The renin-angiotensin system may be implicated in the subtle sodium handling abnormality in preascitic cirrhosis.

AIMS

To assess the role of angiotensin II in sodium homoeostasis in preascitic cirrhosis, using losartan, its receptor antagonist.

PATIENTS

Nine male, preascitic cirrhotic patients, and six age matched, healthy male controls.

METHODS

A dose response study using 2.5, 5, 7.5, and 10 mg of losartan was performed on a daily 200 mmol sodium intake, followed by repeat studies with the optimal dose, 7.5 mg of losartan, to determine its effects on systemic and renal haemodynamics, renal sodium handling, and neurohumoral factors.

RESULTS

Preascitic cirrhotic patients had significantly reduced baseline urinary sodium excretion compared with controls (154 (8) versus 191 (12) mmol/day, p<0.05), associated with significantly reduced systemic angiotensin II levels (6.0 (1.7) versus 39.5 (10.0) pmol/l, p=0.002).
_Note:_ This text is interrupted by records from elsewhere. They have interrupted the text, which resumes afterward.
(** * A shallow embedding of the Graph client

    The Python sources are [functions/graph/graph_client.py] (class
    [GraphClient]) and [functions/graph/authenticate.py] (the stand-alone
    [authenticate] script).  Every method of the class is translated to a
    state-and-exception computation over the attributes of [self] and a
    description of the outside world: the token-cache file on disk, the
    answers of the identity provider (through the MSAL library) and the
    answers of the Graph service (through [requests]).

    The outside is given as data: the answers the service and the provider
    will give, in order, and for every text that an external parser reads
    (a response body, the content of the cache file) what the parser makes
    of it.  A call whose answer never comes is [Blocked].  The effects a
    call performs are recorded, in order, in the trace of the state.

    What is not modelled: the [print] calls (console output only), the
    configuration read from the environment ([client_id], [tenant_id],
    [sender_email], the path of the cache file: none of them enters the
    control flow), failures of disk writes, and the network errors that
    [requests] itself may raise.  Python integers are unbounded here and
    [time.sleep] accepts every non-negative integer. *)

From Stdlib Require Import ZArith List String Ascii Bool Lia DecimalString.
From Stdlib Require Import DecimalPos DecimalZ.
Import ListNotations.
Local Open Scope string_scope.
Local Open Scope Z_scope.

(** ** Strings as Python uses them *)

Module PyStr.

(** [str(n)] for an [int]. *)
Definition str (n : Z) : string := NilZero.string_of_int (Z.to_int n).

(** [c.isspace()] on the characters below 256 (header values reach the
    program decoded as latin-1, one character per byte). *)
Definition isspace (c : ascii) : bool :=
  let n := N_of_ascii c in
  (((9 <=? n) && (n <=? 13)) || ((28 <=? n) && (n <=? 32))
   || (n =? 133) || (n =? 160))%N.

Fixpoint lstrip (s : string) : string :=
  match s with
  | String c r => if isspace c then lstrip r else s
  | EmptyString => EmptyString
  end.

(** The text with its trailing whitespace removed. *)
Fixpoint rstrip (s : string) : string :=
  match s with
  | EmptyString => EmptyString
  | String c r =>
      match rstrip r with
      | EmptyString => if isspace c then EmptyString else String c EmptyString
      | r' => String c r'
      end
  end.

(** [s.strip()]. *)
Definition strip (s : string) : string := rstrip (lstrip s).

(** Truth value of a [str]: non-empty. *)
Definition truthy (s : string) : bool :=
  match s with EmptyString => false | String _ _ => true end.

(** [sub in s]. *)
Fixpoint contains (sub s : string) : bool :=
  prefix sub s ||
  match s with
  | EmptyString => false
  | String _ r => contains sub r
  end.

(** [s.lower()] on ASCII letters, used for header names. *)
Definition lower_char (c : ascii) : ascii :=
  let n := N_of_ascii c in
  if ((65 <=? n) && (n <=? 90))%N then ascii_of_N (n + 32) else c.

Fixpoint lower (s : string) : string :=
  match s with
  | EmptyString => EmptyString
  | String c r => String (lower_char c) (lower r)
  end.

Definition digit (c : ascii) : option Z :=
  let n := N_of_ascii c in
  if ((48 <=? n) && (n <=? 57))%N then Some (Z.of_N n - 48) else None.

(** The digits of an integer literal, read left to right: [acc] is the
    value so far and [after_digit] tells whether the previous character
    was a digit (an underscore is accepted only between two digits). *)
Fixpoint digits (s : string) (acc : Z) (after_digit : bool) : option Z :=
  match s with
  | EmptyString => if after_digit then Some acc else None
  | String c r =>
      match digit c with
      | Some d => digits r (10 * acc + d) true
      | None =>
          if (Ascii.eqb c "_") && after_digit then
            match r with
            | String c' _ =>
                match digit c' with
                | Some _ => digits r acc false
                | None => None
                end
            | EmptyString => None
            end
          else None
      end
  end.

(** [int(s)] for a [str] in base ten: [None] stands for [ValueError]. *)
Definition int (s : string) : option Z :=
  match strip s with
  | String "+" r => digits r 0 false
  | String "-" r => option_map Z.opp (digits r 0 false)
  | r => digits r 0 false
  end.

End PyStr.

(** ** Values exchanged with the outside *)

(** A JSON-like Python value: what [requests] serialises from the [json=]
    argument and what [response.json()] gives back.  A [dict] keeps its
    insertion order. *)
#[local] Set Warnings "-register-all".
Inductive json : Type :=
| JNull
| JBool (b : bool)
| JInt (n : Z)
| JStr (s : string)
| JList (l : list json)
| JDict (d : list (string * json)).

(** [d.get(key)] on the pairs of a [dict]. *)
Fixpoint dict_get {A} (key : string) (d : list (string * A)) : option A :=
  match d with
  | [] => None
  | (k, v) :: r => if String.eqb k key then Some v else dict_get key r
  end.

Record request := {
  method : string;
  url : string;
  req_headers : list (string * string);
  req_json : option json
}.

(** A [requests.Response].  [json] is what [response.json()] produces from
    the body: [None] when the body is not a JSON text and the call raises. *)
Record response := {
  status_code : Z;
  headers : list (string * string);
  text : string;
  json_body : option json
}.

(** [response.headers.get(key, default)]: header names compare without
    regard to case. *)
Fixpoint headers_get (hs : list (string * string)) (key default : string)
  : string :=
  match hs with
  | [] => default
  | (k, v) :: r =>
      if String.eqb (PyStr.lower k) (PyStr.lower key) then v
      else headers_get r key default
  end.

(** ** The MSAL library, as the client uses it *)

Module Msal.

Definition account := string.

(** The content of a token cache: the accounts it holds and the text
    [serialize()] writes for it. *)
Record cache_data := {
  accounts : list account;
  serialized : string
}.

Definition empty_data : cache_data :=
  {| accounts := []; serialized := "{}" |}.

(** A [SerializableTokenCache] object. *)
Record token_cache := {
  data : cache_data;
  has_state_changed : bool
}.

(** [msal.SerializableTokenCache()]. *)
Definition new_cache : token_cache :=
  {| data := empty_data; has_state_changed := false |}.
Losartan 7.5 mg normalised renal sodium handling in the preascitic cirrhotic patients (202 (12) mmol/day, p=0.05 versus baseline), without any change in systemic or renal haemodynamics, but with significantly increased systemic angiotensin II levels (7.8 (2.3) pmol/l, p=0.05 versus baseline). Losartan had no effect on renal sodium handling in controls.

CONCLUSIONS

In preascitic cirrhotic patients, the subtle renal sodium retention, paradoxically associated with low systemic neurohumoral factor levels, is improved with low dose losartan, suggesting the involvement of angiotensin II via its direct action on the renal tubule.